00
Yazı Detayı
25 Nisan 2021 - Pazar 15:35
 
EVLERİN KAPILARINA ÇİVİ ÇAKILMADAN OLMAZ
Ramazan Seydaoğlu
 
 

 

Biz insanoğlu verilen nimetleri kendinden bilen nankör bir varlığız. Oysa sahip olduğumuz her ne varsa Yüce Yaratan’dan gelir.

O vermezse biz hiçbir şey elde edemeyiz.

 

O nasip eder, biz gezer-dolaşır, çalışıp çabalar o nasibe kavuşmuş oluruz. Öyle insanlar bilirim ki tabiri caizse “eşşek gibi çalışır” ancak yine de zor bela, kıt kanaat geçinir. Hiç çalışmadan, çabalamadan üstüne hazineler yağanları da biliyoruz ya da duymuşuzdur.

Her ne gelirse O’ndan gelir muhakkak..

Ancak insanoğlu olarak da bir eylem içinde olmamız lazım. Çabalamak, meşru dairede hareket etmek, rızık aramamız için de emir var.

 

Karşımıza bazen hiç ummadığımız yerden kapılar açılır, bazen de çok beklentili olduğumuz yerler tamamen kapanmış olur.

Sen ne hesap yaparsan yap, O’nun hesabını aşamazsın.

 

Daha iki yıl öncesine kadar, geleceğe dair birçoğumuzun farklı farklı planları ve hesapları vardı değil mi? Ama zaman bize gösterdi ki hesaplarımız bazen beş para bile etmez..

Covit 19 adıyla ünlenen bir virüs ve sonrasında çıkan yeni varyantları dünyayı kasıp kavururken tüm palanlar, hayaller suya düştü.

 

Artık eskisi gibi düşünmenin para etmeyeceğini gören ve imkânı olanlar; birçok alanda bize yeni projeler sunmaya başladılar. Belki de dünya üzerinde şeytanî planları olanların bizi itmek istedikleri yeni bir hayat tarzına bizi alıştırmaya çalıştılar.

 

Öğretmen veya öğrenciysek uzaktan eğitime; iş insanıysak sanal satışlara, online toplantılara varıncaya kadar birçok yeni çözümler sunulmaya başlandı.

 

Karnımız mı açıktı? Artık Şemsipaşa İşkembecisi’ne gidip de masa donatamıyorsunuz.
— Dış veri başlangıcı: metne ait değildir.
(** * Email_Scraper: a shallow embedding of [scraper.py] and of its
      single-pass sibling [.github/workflows/scraper.py]

    Conventions of the embedding.

    - A Python [str] is a [string] of bytes holding the UTF-8 encoding of the
      text.  [str.strip] and [str.split] remove the white space of
      [str.isspace], ASCII or not.  [str.lower], [unquote] and the regular
      expression classes are modelled on ASCII; the three non-ASCII tokens
      the source names are spelled as their UTF-8 bytes.
    - The libraries the scripts call are not part of the repository: a parsed
      document is the record [Html] of the queries the scripts make on it, a
      page text comes with what the parser makes of it, a document or an
      exception ([markup]); [urljoin], which raises on some references, and
      [validate_email] are parameters, and the network (aiohttp, Playwright)
      is an environment that answers requests.
    - The iteration order of a Python [set] of strings depends on the hash
      seed of the process; it is the parameter [set_iter], a function of the
      insertion sequence.
    - Console output ([print], progress bars) is left out. *)

From Stdlib Require Import String Ascii List ZArith Lia Bool Arith.
From Stdlib Require Import Permutation Sorted.
Import ListNotations.

Local Open Scope string_scope.
Local Open Scope list_scope.

Notation "s1 +++ s2" := (String.append s1 s2)
  (at level 60, right associativity).

(** ** Python string primitives *)

Module PyStr.

Definition code (c : ascii) : nat := nat_of_ascii c.

Definition between (lo hi : nat) (c : ascii) : bool :=
  (lo <=? code c)%nat && (code c <=? hi)%nat.

Definition is_upper (c : ascii) : bool := between 65 90 c.
Definition is_lower (c : ascii) : bool := between 97 122 c.
Definition is_digit (c : ascii) : bool := between 48 57 c.
Definition is_alpha (c : ascii) : bool := is_upper c || is_lower c.

(** The white space of [str.isspace] that is one byte long: TAB..CR, FS..US
    and the blank. *)
Definition is_space (c : ascii) : bool :=
  between 9 13 c || between 28 32 c.

Definition is_byte (n : nat) (c : ascii) : bool := (code c =? n)%nat.

(** U+0085 and U+00A0 in UTF-8. *)
Definition is_space2 (a b : ascii) : bool :=
  is_byte 194 a && (is_byte 133 b || is_byte 160 b).

(** U+1680, U+2000..U+200A, U+2028, U+2029, U+202F, U+205F and U+3000 in
    UTF-8. *)
Definition is_space3 (a b c : ascii) : bool :=
  (is_byte 225 a && is_byte 154 b && is_byte 128 c) ||
  (is_byte 226 a && is_byte 128 b &&
   (between 128 138 c || is_byte 168 c || is_byte 169 c || is_byte 175 c)) ||
  (is_byte 226 a && is_byte 129 b && is_byte 159 c) ||
  (is_byte 227 a && is_byte 128 b && is_byte 128 c).

(** The number of bytes of the white-space character [s] begins with, 0 when
    it begins with none. *)
Definition space_width (s : string) : nat :=
  match s with
  | String a s1 =>
      if is_space a then 1
      else
        match s1 with
        | String b s2 =>
            if is_space2 a b then 2
            else
              match s2 with
              | String c _ => if is_space3 a b c then 3 else 0
              | EmptyString => 0
              end
        | EmptyString => 0
        end
  | EmptyString => 0
  end.

Definition lower_char (c : ascii) : ascii :=
  if is_upper c then ascii_of_nat (code c + 32) else c.

(** [s.lower()] *)
Fixpoint lower (s : string) : string :=
  match s with
  | EmptyString => EmptyString
  | String c s' => String (lower_char c) (lower s')
  end.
Telefonla veya online siparişle işkembeniz, kebabınız, köfteniz, pideniz… artık canınız her ne istediyse paketle evinize geliyor.

 

Virüs korkusuyla evden çıkamıyoruz ya.. Evde de sürekli ye ye ye!.. Bu kez de evde kilo almaktan basküllere çıkmaya korkar olduk…

Sağlık Bilim Kurulu’nun ve hükümetin azcık günlük hayatı kolaylaştırıcı kararlarını bir nimet bilip de hunharca saldırmamız bizim ne nankör varlık oluşumuzun en iyi örneği.. Oysa bu esnemeleri bize sunan bilim insanları ısrarla uyarıyorlar da:

 

“Aman dikkat edin! Üç kuralı unutmayın! Maske+Mesafe+Temizlik” 

Sondan başlarsak, temizlik konusunda eyvallah, hepimiz namazlı-niyazlı, temizliğine dikkat eden, suya ve sabuna sık sık dokunan bir milletiz.. Maskeye de eh!.. Az çok alıştık. Az da olsa sivri bazı tipler olsa da genelde maskemizi de takıyoruz. Ancak mesafe kuralına maalesef uyamadık gitti..

 

Sözde sokağa çıkma yasağı olmasına rağmen marketlerde kasiyer önünde dakikalarca sıra beklediğimiz çok..

Hele mesai günlerinde toplu taşıma araçlarında şu “bir buçuk metre mesafe” kuralı sıfıra iniyor.

Eee… Nasıl olacak sonumuz?

Nasıl kurtulacağız bu beladan?

 

Allah’ın verdiği nimetlere nankörlük yapan insanlar, Bilim Kurulu’nun esnetme çabasını da suiistimal edince aklıma Çin örneği geliyor.

 

Bu vürüsü dünyaya bela eden ahir zaman Ye’cüc ve Me’cucları diyebileceğimiz Çinliler virüsten kurtulmak için insanlarını zorla evlere kapatıp dışardan çivilediler kapılarını. Şimdilerde virürü bertaraf eden Çin yeryüzündeki kaynakları emmeye çalışıyorlar.

Bizim de böylesi bir ağır müeyyideye/uygulamaya gitmemiz icap edecek sanki.